Abstract

Peer-feedback efficiency might be influenced by the oftentimes voiced concern of students that they perceive their peers’ competence to provide feedback as inadequate. Feedback literature also identifies mindful processing of (peer)feedback and (peer)feedback content as important for its efficiency, but lacks systematic investigation. In a 2 × 2 factorial design, peer-feedback content (concise general feedback [CGF] vs. elaborated specific feedback [ESF]) and competence of the sender (high vs. low) were varied. Students received a scenario containing an essay by a fictional student and fictional peer feedback, a perception questionnaire, and a text revision, distraction, and peer-feedback recall task.
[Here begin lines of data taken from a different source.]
(* ===== verification/Buckets.v ===== *)
(** Counting placement: the lists of values by key, where each starts, and the invariant of a
    pass that puts each value behind the earlier ones of its key.  The CSR graph and the radix
    sort are built this way. *)
From S2P Require Import Prelude.

Lemma filter_none {A} (P : A → Prop) `{∀ x, Decision (P x)} (l : list A) : (∀ x, x ∈ l → ¬ P x) → filter P l = [].
Proof.
  induction l as [|x l IH]; intros HP; [done|]. rewrite filter_cons_False by (apply HP; by left). apply IH. intros y Hy. apply HP. by right.
Qed.

Lemma filter_every {A} (P : A → Prop) `{∀ x, Decision (P x)} (l : list A) : (∀ x, x ∈ l → P x) → filter P l = l.
Proof.
  induction l as [|x l IH]; intros HP; [done|]. rewrite filter_cons_True by (apply HP; by left). f_equal. apply IH.
  intros y Hy. apply HP. by right.
Qed.

Lemma filter_ext_elem {A} (P Q : A → Prop) `{∀ x, Decision (P x)} `{∀ x, Decision (Q x)} (l : list A) :
  (∀ x, x ∈ l → P x ↔ Q x) → filter P l = filter Q l.
Proof.
  induction l as [|x l IH]; intros HPQ; [done|]. rewrite !filter_cons, IH by (intros y Hy; apply HPQ; by right).
  pose proof (HPQ x ltac:(by left)). repeat case_decide; tauto.
Qed.

Section buckets.
Context {A : Type}.
Implicit Types (arcs : list (nat * A)).

(** The values of a key, in their order. *)
Definition adj arcs (i : nat) : list A := (filter (λ a, a.1 = i) arcs).*2.

(** Where they start. *)
Definition start arcs (i : nat) : nat := length (filter (λ a, a.1 < i) arcs).

Lemma adj_cons a arcs i : adj (a :: arcs) i = if decide (a.1 = i) then a.2 :: adj arcs i else adj arcs i.
Proof. unfold adj. rewrite filter_cons. by case_decide. Qed.

Lemma adj_snoc arcs a i : adj (arcs ++ [a]) i = adj arcs i ++ (if decide (a.1 = i) then [a.2] else []).
Proof. unfold adj. rewrite filter_app, fmap_app, filter_cons, filter_nil. by case_decide. Qed.

Lemma adj_app l1 l2 i : adj (l1 ++ l2) i = adj l1 i ++ adj l2 i.
Proof. unfold adj. by rewrite filter_app, fmap_app. Qed.

Lemma elem_of_adj arcs i x : x ∈ adj arcs i ↔ (i, x) ∈ arcs.
Proof.
  unfold adj. rewrite list_elem_of_fmap. setoid_rewrite list_elem_of_filter. split.
  - by intros ([j y] & -> & <- & Hy).
  - intros Hx. by exists (i, x).
Qed.

Lemma start_succ arcs i : start arcs (S i) = start arcs i + length (adj arcs i).
Proof.
  unfold start, adj. rewrite length_fmap. induction arcs as [|[a b] arcs IH]; [done|].
  rewrite !filter_cons. repeat case_decide; simpl in *; lia.
Qed.

Lemma start_zero arcs : start arcs 0 = 0.
Proof. unfold start. induction arcs as [|[a b] arcs IH]; [done|]. rewrite filter_cons. case_decide; simpl in *; [lia|done]. Qed.

Lemma start_mono arcs i j : i ≤ j → start arcs i ≤ start arcs j.
Proof. induction 1 as [|j _ IH]; [done|]. rewrite start_succ. lia. Qed.

Lemma start_all n arcs : Forall (λ a, a.1 < n) arcs → start arcs n = length arcs.
Proof.
  unfold start. induction 1 as [|[a b] arcs Ha _ IH]; [done|]. rewrite filter_cons, decide_True by done. simpl. lia.
Qed.

(** The slot of the next value of key [i] is in range. *)
Lemma slot_lt n arcs i j : Forall (λ a, a.1 < n) arcs → i < n → j < length (adj arcs i) → start arcs i + j < length arcs.
Proof.
  intros Hok Hi Hj. rewrite <- (start_all n arcs) by done.
  pose proof (start_mono arcs (S i) n ltac:(lia)) as Hm. rewrite start_succ in Hm. lia.
Qed.

Lemma slots_disjoint arcs i j i' j' : j < length (adj arcs i) → j' < length (adj arcs i') →
  start arcs i + j = start arcs i' + j' → i = i' ∧ j = j'.
Proof.
  intros Hj Hj' E. destruct (Nat.lt_trichotomy i i') as [Hlt|[->|Hlt]]; [|lia|].
  - pose proof (start_mono arcs (S i) i' ltac:(lia)) as Hm. rewrite start_succ in Hm. lia.
  - pose proof (start_mono arcs (S i') i ltac:(lia)) as Hm. rewrite start_succ in Hm. lia.
Qed.

(** The values of [done] are in place. *)
Definition filled arcs (done : list (nat * A)) (n : nat) (out : list A) (cursor : list nat) : Prop :=
  length out = length arcs ∧ length cursor = n ∧
  (∀ i, i < n → cursor !!! i = start arcs i + length (adj done i)) ∧
  (∀ i j x, i < n → adj done i !! j = Some x → out !! (start arcs i + j) = Some x).

(** One value is put in its slot. *)
Lemma filled_step arcs dn key x todo n out cursor : arcs = dn ++ (key, x) :: todo → Forall (λ a, a.1 < n) arcs →
  filled arcs dn n out cursor →
  key < n ∧ cursor !!! key < length out ∧
  filled arcs (dn ++ [(key, x)]) n (<[cursor !!! key := x]> out) (<[key := cursor !!! key + 1]> cursor).
Proof.
  intros Harcs Hok (Hlt & Hlc & Hcur & Htg).
  assert (Hkey : key < n).
  { rewrite Harcs in Hok. apply Forall_app in Hok as [_ Hok]. by apply Forall_cons in Hok as [? _]. }
  assert (Hslot : length (adj dn key) < length (adj arcs key)).
  { rewrite Harcs, adj_app, adj_cons, decide_True, length_app by done. simpl. lia. }
  assert (Hpos : start arcs key + length (adj dn key) < length out) by (rewrite Hlt; by apply (slot_lt n)).
  rewrite Hcur by done. split; [done|]. split; [done|].
  split; [by rewrite length_insert|]. split; [by rewrite length_insert|]. split.
  - intros i Hi. rewrite adj_snoc, length_app. cbn [fst snd]. destruct (decide (key = i)) as [->|Hne].
    { rewrite list_lookup_total_insert_eq by lia. simpl. lia. }
    rewrite list_lookup_total_insert_ne, Hcur by done. simpl. lia.
  - intros i j y Hi. rewrite adj_snoc. cbn [fst snd]. rewrite lookup_app_Some.
    assert (Hle : ∀ i, length (adj dn i) ≤ length (adj arcs i)) by (intros i'; rewrite Harcs, adj_app, length_app; lia).
    intros [Hx|[Hj Hx]].
    + rewrite list_lookup_insert_ne; [by apply Htg|]. apply lookup_lt_Some in Hx. intros E. specialize (Hle i).
      destruct (slots_disjoint arcs key (length (adj dn key)) i j) as [E1 E2]; [lia|lia|lia|]. subst i. lia.
    + destruct (decide (key = i)) as [<-|]; [|done]. apply list_lookup_singleton_Some in Hx as [Hj0 <-].
      replace j with (length (adj dn key)) by lia. by apply list_lookup_insert_eq.
Qed.

(** At the end the slots of a key hold its values. *)
Lemma filled_slice n arcs out cursor i : filled arcs arcs n out cursor → Forall (λ a, a.1 < n) arcs → i < n →
  take (length (adj arcs i)) (drop (start arcs i) out) = adj arcs i.
Proof.
  intros (Hlt & _ & _ & Htg) Hok Hi.
  pose proof (start_mono arcs (S i) n ltac:(lia)) as Hm. rewrite start_succ, (start_all n) in Hm by done.
  apply list_eq_same_length with (length (adj arcs i)); [done|rewrite length_take, length_drop; lia|].
  intros j x y Hj Hx Hy. apply lookup_take_Some in Hx as [Hx _]. rewrite lookup_drop in Hx.
  rewrite (Htg i j y Hi Hy) in Hx. congruence.
Qed.

(** The whole output: the values of each key in turn. *)
Lemma filled_concat n arcs out cursor : filled arcs arcs n out cursor → Forall (λ a, a.1 < n) arcs →
  out = concat (adj arcs <$> seq 0 n).
Proof.
  intros Hf Hok. assert (H : ∀ m, m ≤ n → take (start arcs m) out = concat (adj arcs <$> seq 0 m)).
  { induction m as [|m IH]; intros Hm; [by rewrite start_zero|].
    rewrite seq_S, fmap_app, concat_app, <- IH, start_succ, <- take_take_drop by lia. cbn [fmap list_fmap concat].
    rewrite app_nil_r. f_equal. apply (filled_slice n arcs out cursor); [done|done|lia]. }
  rewrite <- (H n), (start_all n) by done. destruct Hf as (Hl & _). by rewrite take_ge by lia.
Qed.

End buckets.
Eye tracking was applied to measure how written peer feedback was (re-)read, e.g., glance duration on exact words and sentences. Mindful cognitive processing was inferred from the relation between glance duration and (a) text-revision performance and (b) peer-feedback recall performance. Feedback by a high competent peer was perceived as more adequate. Compared to CGF, participants who received ESF scored higher on positive affect towards the peer feedback. No effects were found for peer-feedback content and/or sender’s competence level on performance. Glance durations were negatively correlated to text-revision performance regardless of condition, although peer-feedback recall showed that a basic amount of mindful cognitive processing occurred in all conditions. Descriptive findings also hint that this processing might be dependent on an interaction between peer-feedback content and sender’s competence, signifying a clear direction for future research.